Em conversa com o Página/12, Rolnik defende a garantia de “acesso a uma moradia como porta de entrada para a educação, saúde e cultura”. A professora e pesquisadora da Universidade de São Paulo denuncia que “todo o marco de flexibilização no mundo do trabalho está dialogando com um marco de flexibilização no mundo das moradias” e reivindica a tomada de terras como “libertação da submissão colonial ao capital”.
A entrevista é de Guido Vassallo, publicada por Página/12, 25-04-2022. A tradução é do Cepat.
Em seu último livro, ‘Guerra dos Lugares’, utiliza o conceito de “colonialidade do poder”. Como o problema da moradia está relacionado ao colonialismo?

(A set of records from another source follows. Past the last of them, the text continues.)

(** The answer may use a link that does not exist.  On five directed edges
    none of which goes from b to a, a run of the solver answers with the path s,
    b, a, t: the search went backward over the edge from a to b, which the first
    path loads, and the path is returned as it was found. *)
Theorem carousel_invents_link :
  (∃ infos,
     Flow_ComputingMulti (NewFlowOptimizationSolver flow_edges) "s" ["t"] 0 = Some (Ret (inl infos)) ∧
     Hops <$> infos = [["s"; "a"; "b"; "t"]; ["s"; "b"; "a"; "t"]]) ∧
  Forall (λ e, ¬ (SourceIp e = "b" ∧ DestinationIp e = "a")) flow_edges.
Proof.
  split; [eexists; split; [vm_compute; reflexivity|reflexivity]|].
  repeat constructor; by intros [? ?].
Qed.

(** A destination that is given twice: three paths lead to it, where the limit
    is two. *)
Lemma repeated_destination : ∃ infos,
  Flow_ComputingMulti (NewFlowOptimizationSolver flow_edges) "s" ["t"; "t"] 0 = Some (Ret (inl infos)) ∧
  flowsPerDest (NewFlowOptimizationSolver flow_edges) = 2 ∧ to_dest "t" infos = 3.
Proof. eexists. split; [vm_compute; reflexivity|]. split; reflexivity. Qed.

Penso que podemos considerar esse assunto a partir de dois pontos de vista. O primeiro é entendendo a colonização como ocupação do espaço, entendendo o espaço como algo do qual se obtém renda, mercantiliza-se como ativo financeiro. Mas na América Latina também formamos uma visão de cidade e de modelo de cidade a partir de um paradigma cultural e da experiência de vida europeia, branca, norte-americana, baseada em certos modelos de organização do espaço, de relação entre o construído e a natureza.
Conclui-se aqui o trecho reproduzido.